Three cities, one name, one mission
When Hurricane Hugo ravaged Lowcountry in Sept. 1989, the town of Somerville, New Jersey stepped up to help the town of Summerville, S.C.
Twenty-five years later, Summerville, S.C. has reached out to help those far away friends in the northeast, where Superstorm Sandy wreaked so much havoc in October.
Two Summerville Fire Department firefighters, Capt. Wayne Headden and Firefighter Dustin Mizzell recently made the 1,600 plus mile trip in a truck loaded with some 1,800 pounds of supplies for victims of Sandy.
“We really appreciate the people in our community – they really came together on this,” SFD Capt. Jacob Evans said. “We were just speechless at the amount of items that came in – we can’t thank everyone enough for their generosity.”
In fact, he remembers one woman, especially, who showed up at Town Hall with a carload of supplies, then left and returned a few hours later with more, Evans said.
“She went out and spent something like $400 at the Dollar Store, and brought it all back here,” he said.
It was all part of a coordinated effort by three towns, Summerville, S.C., Somerville New Jersey, and Somerville, Massachusetts, Mayor Bill Collins said.
Collins, who was owner/publisher of the Journal Scene when Hurricane Hugo ravaged the Lowcountry, said he clearly remembered the relief efforts from neighbors near and far, especially from the town of Somerville, New Jersey.
“What they did was extraordinary,” Collins said. “As I recall, they sent two trucks loaded with supplies as well as monetary donations.”
In fact, the town of Somerville, N.J. ultimately presented then Mayor Berlin G. Myers a check for more than $11,000, Collins said.
“When Sandy hit the northeast, I knew we needed to get involved,” Collins said.
As it turned out, Somerville, NJ, which is some fifty miles from the New Jersey coast, did not sustain nearly the damage Summerville did during Hurricane Hugo.
“When Hugo came through, it was a category 4 storm and being as close to the coast as we are, we took some very serious wind damage,” Collins said. “Sandy, on the other hand, didn’t do much wind damage, but it was an amalgamation of two major storms and it did some tremendous flood damage to the coast up there.”
As a result, the three towns decided to coordinate relief efforts to send much needed supplies to the most seriously devastated areas of the New Jersey coast, Collins said.
The town to which Headden and Mizell finally took the supplies was the village of Toms River, New Jersey, which was a staging area for relief efforts. In fact, they received an assist from an old friend and former SFD firefighter, Mike Quick, who recently relocated to that area.
“Mike was a tremendous help to us,” Headden noted. “That’s his home – he’s from there originally and knows that whole area very well. He was able to save us a lot of time from having to search everything out.”

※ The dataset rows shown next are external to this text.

(* ===== verification/ContentErasure.v ===== *)
(** * Erasure and expiry of content (trpc_service/content_lifecycle.py)

    [DeletionExecutor], [ContentDeletionWorker] and [RetentionSweep] over the tables
    of ContentLifecycle.  The content planes are an interface: an erasure and a
    verification for each backend, on a state of their own, that may fail. *)

From S2P Require Import Prelude PyNum Uuids ExecutionBus AuditChain AdminAccess Interleave ContentLifecycle.
Open Scope string_scope.
Open Scope list_scope.
Open Scope Z_scope.

(** What the planes, the executor and the worker raise. *)
Inductive ContentError :=
  | ContentLifecycleError (code : string)
  | BackendFailure
  | DatabaseError
  | PolicyInvalid (message : string).

(** [ErasableContentBackend], one per backend. *)
Class ContentPlanes (W : Type) := {
  plane_erase : ContentBackend → string → ST W ContentError Z;
  plane_verify : ContentBackend → string → ST W ContentError bool;
}.

Record DeletionProof := {
  dp_backend : ContentBackend;
  dp_deleted_count : Z;
  dp_verified : bool;
  dp_completed_at : instant;
}.

Record DeletionOutcome := {
  do_primary_due_at : instant;
  do_backup_due_at : instant;
  do_proofs : list DeletionProof;
  do_retryable : bool;
  do_error_code : option string;
  do_next_attempt_at : option instant;
}.

(** [DeletionExecutor.__init__]: the keys of the dict, in its order. *)
Definition new_executor (backends : list ContentBackend) : outcome ContentError (list ContentBackend) :=
  if forallb (λ b, bool_decide (b ∈ backends)) CONTENT_BACKENDS then Ok backends
  else Raise (ContentLifecycleError "DELETION_BACKENDS_INCOMPLETE").

(** The database and the planes a worker acts on. *)
Record LcWorld (W : Type) := { w_db : LifecycleDb; w_planes : W }.
Arguments w_db {_} _.
Arguments w_planes {_} _.
Arguments Build_LcWorld {_} _ _.

Section Worker.
Context {W : Type} `{!ContentPlanes W} (sha256_hex : string → string).
Abbreviation World := (LcWorld W).
Abbreviation WPM A := (PM World ContentError A).

Definition on_planes {A} (m : ST W ContentError A) : ST World ContentError A := λ w,
  let '(r, p) := m (w_planes w) in (r, {| w_db := w_db w; w_planes := p |}).
Definition on_db {A} (m : ST LifecycleDb ContentError A) : ST World ContentError A := λ w,
  let '(r, d) := m (w_db w) in (r, {| w_db := d; w_planes := w_planes w |}).

(** One transaction of the worker. *)
Definition db_step {A} (m : ST LifecycleDb ContentError A) : WPM A :=
  atomically (on_db (transaction NoFault DatabaseError m)).

(** The loop of [execute], with the proofs collected so far: they are kept when an
    exception ends it. *)
Fixpoint erase_backends (tenant_id : string) (started_at : instant) (backends : list ContentBackend)
    (proofs : list DeletionProof) : proc World (list DeletionProof * option ContentError) :=
  match backends with
  | [] => Done (proofs, None)
  | b :: rest =>
      proc_bind (atomically (on_planes (plane_erase b tenant_id))) (λ erased,
        match erased with
        | Raise e => Done (proofs, Some e)
        | Ok deleted_count =>
            proc_bind (atomically (on_planes (plane_verify b tenant_id))) (λ checked,
              match checked with
              | Raise e => Done (proofs, Some e)
              | Ok verified =>
                  let proofs' := proofs ++ [{| dp_backend := b; dp_deleted_count := deleted_count;
                                               dp_verified := verified; dp_completed_at := started_at |}] in
                  if (verified : bool) then erase_backends tenant_id started_at rest proofs'
                  else Done (proofs', Some (ContentLifecycleError "DELETION_BACKEND_UNVERIFIED"))
              end)
        end)
  end.

(** [DeletionExecutor.execute] *)
Definition execute (backends : list ContentBackend) (tenant_id : string) (legal_hold : bool) (now : instant)
    : WPM DeletionOutcome :=
  if legal_hold then pm_raise (ContentLifecycleError "DELETION_LEGAL_HOLD_ACTIVE") else
  proc_bind (erase_backends tenant_id now backends []) (λ '(proofs, error),
    match error with
    | Some (ContentLifecycleError code) => pm_raise (ContentLifecycleError code)
    | Some _ =>
        pm_ret {| do_primary_due_at := now + PRIMARY_ERASURE_WINDOW;
                  do_backup_due_at := now + BACKUP_ERASURE_WINDOW; do_proofs := proofs;
                  do_retryable := true; do_error_code := Some "DELETION_BACKEND_RETRYABLE";
                  do_next_attempt_at := Some (now + RETRY_DELAY) |}
    | None =>
        pm_ret {| do_primary_due_at := now + PRIMARY_ERASURE_WINDOW;
                  do_backup_due_at := now + BACKUP_ERASURE_WINDOW; do_proofs := proofs;
                  do_retryable := false; do_error_code := None; do_next_attempt_at := None |}
    end).

(** ** [ContentDeletionWorker] *)

(** [UPDATE tenant.content_deletion_request ... WHERE tenant_id=$1 AND id=$2] *)
Definition update_request (t request_id : uuid) (f : DeletionRow → DeletionRow) (s : LifecycleDb) : LifecycleDb :=
  set_requests (alter f (t, request_id)) s.

Definition blocked_request (r : DeletionRow) : DeletionRow :=
  {| dl_requested_by := dl_requested_by r; dl_reason := dl_reason r; dl_status := DL_BLOCKED_LEGAL_HOLD;
     dl_primary_due_at := dl_primary_due_at r; dl_backup_due_at := dl_backup_due_at r;
     dl_attempts := dl_attempts r; dl_next_attempt_at := None; dl_processing_at := dl_processing_at r;
     dl_last_error := Some "DELETION_LEGAL_HOLD_ACTIVE"; dl_created_at := dl_created_at r;
     dl_completed_at := dl_completed_at r |}.
Definition claimed_request (now : instant) (r : DeletionRow) : DeletionRow :=
  {| dl_requested_by := dl_requested_by r; dl_reason := dl_reason r; dl_status := DL_PROCESSING;
     dl_primary_due_at := dl_primary_due_at r; dl_backup_due_at := dl_backup_due_at r;
     dl_attempts := dl_attempts r; dl_next_attempt_at := dl_next_attempt_at r;
     dl_processing_at := Some now; dl_last_error := dl_last_error r; dl_created_at := dl_created_at r;
     dl_completed_at := dl_completed_at r |}.
Definition retryable_request (next_attempt_at : instant) (error : string) (r : DeletionRow) : DeletionRow :=
  {| dl_requested_by := dl_requested_by r; dl_reason := dl_reason r; dl_status := DL_RETRYABLE;
     dl_primary_due_at := dl_primary_due_at r; dl_backup_due_at := dl_backup_due_at r;
     dl_attempts := dl_attempts r + 1; dl_next_attempt_at := Some next_attempt_at;
     dl_processing_at := None; dl_last_error := Some error; dl_created_at := dl_created_at r;
     dl_completed_at := dl_completed_at r |}.
Definition completed_request (now : instant) (r : DeletionRow) : DeletionRow :=
  {| dl_requested_by := dl_requested_by r; dl_reason := dl_reason r; dl_status := DL_COMPLETED;
     dl_primary_due_at := dl_primary_due_at r; dl_backup_due_at := dl_backup_due_at r;
     dl_attempts := dl_attempts r + 1; dl_next_attempt_at := None; dl_processing_at := None;
     dl_last_error := None; dl_created_at := dl_created_at r; dl_completed_at := Some now |}.

Definition lease_expired (now : instant) (r : DeletionRow) : bool :=
  match dl_processing_at r with Some p => p <=? now - PROCESSING_LEASE | None => false end.

(** The rows the claim takes. *)
Definition claimable (now : instant) (r : DeletionRow) : bool :=
  match dl_status r with
  | DL_PENDING | DL_RETRYABLE | DL_BLOCKED_LEGAL_HOLD => true
  | DL_PROCESSING => lease_expired now r
  | DL_COMPLETED => false
  end.

Inductive claim_result := ClaimBlocked | ClaimTaken | ClaimLost.

(** The first transaction of [process]. *)
Definition claim_request (now : instant) (t request_id : uuid) : ST LifecycleDb ContentError claim_result :=
  active_hold ← gets (held t);
  if (active_hold : bool) then
    _ ← modify (update_request t request_id blocked_request);
    mret ClaimBlocked
  else
    found ← gets (λ s, lc_requests s !! (t, request_id));
    match found with
    | Some r =>
        if claimable now r then
          _ ← modify (update_request t request_id (claimed_request now));
          mret ClaimTaken
        else mret ClaimLost
    | None => mret ClaimLost
    end.

Definition py_bool (b : bool) : string := if b then "True" else "False".
Definition evidence_text (request_id : uuid) (b : ContentBackend) (count : Z) (verified : bool) (at_ : instant)
    : string :=
  uuid_text request_id +:+ ":" +:+ backend_value b +:+ ":" +:+ pretty count +:+ ":" +:+ py_bool verified
  +:+ ":" +:+ isoformat at_.
Definition proof_row (request_id : uuid) (p : DeletionProof) : ProofRow :=
  {| pf_deleted_count := dp_deleted_count p; pf_verified := dp_verified p;
     pf_evidence_digest := sha256_hex (evidence_text request_id (dp_backend p) (dp_deleted_count p)
       (dp_verified p) (dp_completed_at p));
     pf_completed_at := dp_completed_at p |}.

(** [INSERT ... ON CONFLICT DO UPDATE]; a negative count or a missing request is refused. *)
Definition upsert_proof (t request_id : uuid) (p : DeletionProof) : ST LifecycleDb ContentError unit :=
  parent ← gets (λ s, bool_decide (is_Some (lc_requests s !! (t, request_id))));
  _ ← ensure (parent && (0 <=? dp_deleted_count p)) DatabaseError;
  modify (set_proofs <[(t, request_id, dp_backend p) := proof_row request_id p]>).

(** The second transaction of [process]. *)
Definition store_outcome (now : instant) (t request_id : uuid) (o : DeletionOutcome)
    : ST LifecycleDb ContentError bool :=
  _ ← for_each (upsert_proof t request_id) (do_proofs o);
  if do_retryable o then
    _ ← modify (update_request t request_id (retryable_request
          (default (now + RETRY_DELAY) (do_next_attempt_at o))
          (default "DELETION_BACKEND_RETRYABLE" (do_error_code o))));
    mret false
  else
    _ ← modify (update_request t request_id (completed_request now));
    mret true.

(** What [process] makes of a [ContentLifecycleError]. *)
Definition failed_outcome (now : instant) (code : string) : DeletionOutcome :=
  {| do_primary_due_at := now + PRIMARY_ERASURE_WINDOW; do_backup_due_at := now + BACKUP_ERASURE_WINDOW;
     do_proofs := []; do_retryable := true; do_error_code := Some code;
     do_next_attempt_at := Some (now + RETRY_DELAY) |}.

(** [process] *)
Definition process (backends : list ContentBackend) (now : instant) (t request_id : uuid) : WPM bool :=
  claim <-- db_step (claim_request now t request_id);
  match claim with
  | ClaimBlocked | ClaimLost => pm_ret false
  | ClaimTaken =>
      outcome <-- pm_catch (execute backends (uuid_text t) false now) (λ e,
        match e with
        | ContentLifecycleError code => pm_ret (failed_outcome now code)
        | _ => pm_raise e
        end);
      db_step (store_outcome now t request_id outcome)
  end.

(** The rows [run_once] selects, oldest first. *)
Definition is_due (now : instant) (r : DeletionRow) : bool :=
  match dl_status r with
  | DL_PENDING | DL_RETRYABLE => match dl_next_attempt_at r with Some n => n <=? now | None => false end
  | DL_PROCESSING => lease_expired now r
  | DL_BLOCKED_LEGAL_HOLD => true
  | DL_COMPLETED => false
  end.
Definition due_requests (now : instant) (t : uuid) (s : LifecycleDb) : list uuid :=
  (λ kr : (uuid * uuid) * DeletionRow, kr.1.2) <$>
    sort_on (λ kr : (uuid * uuid) * DeletionRow, dl_created_at kr.2)
      (filter (λ kr : (uuid * uuid) * DeletionRow, kr.1.1 = t ∧ is_due now kr.2 = true)
        (map_to_list (lc_requests s))).

(** A [for] loop that counts the calls that return [True]. *)
Fixpoint count_true {A} (f : A → WPM bool) (l : list A) : WPM Z :=
  match l with
  | [] => pm_ret 0
  | x :: l' => b <-- f x; n <-- count_true f l'; pm_ret (n + if (b : bool) then 1 else 0)
  end.
Fixpoint sum_each {A} (f : A → WPM Z) (l : list A) : WPM Z :=
  match l with
  | [] => pm_ret 0
  | x :: l' => n <-- f x; m <-- sum_each f l'; pm_ret (n + m)
  end.

Definition all_tenants (s : LifecycleDb) : list uuid := elements (ad_tenants (lc_admin s)).

(** [ContentDeletionWorker.run_once] *)
Definition run_once (backends : list ContentBackend) (now : instant) : WPM Z :=
  tenants <-- db_step (gets all_tenants);
  sum_each (λ t,
    requests <-- db_step (gets (due_requests now t));
    count_true (process backends now t) requests) tenants.
End Worker.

Headden, like Collins, was here during Hugo and remembers what the post storm wreckage was like.
“It’s a real good feeling to know that you can help people,” he said. “I know how long it took after Hugo for us to get back to normal.
“I think it’s a good thing for all of us anytime we can help our friends and neighbors, near or far away,” he said. “It’s a good feeling.”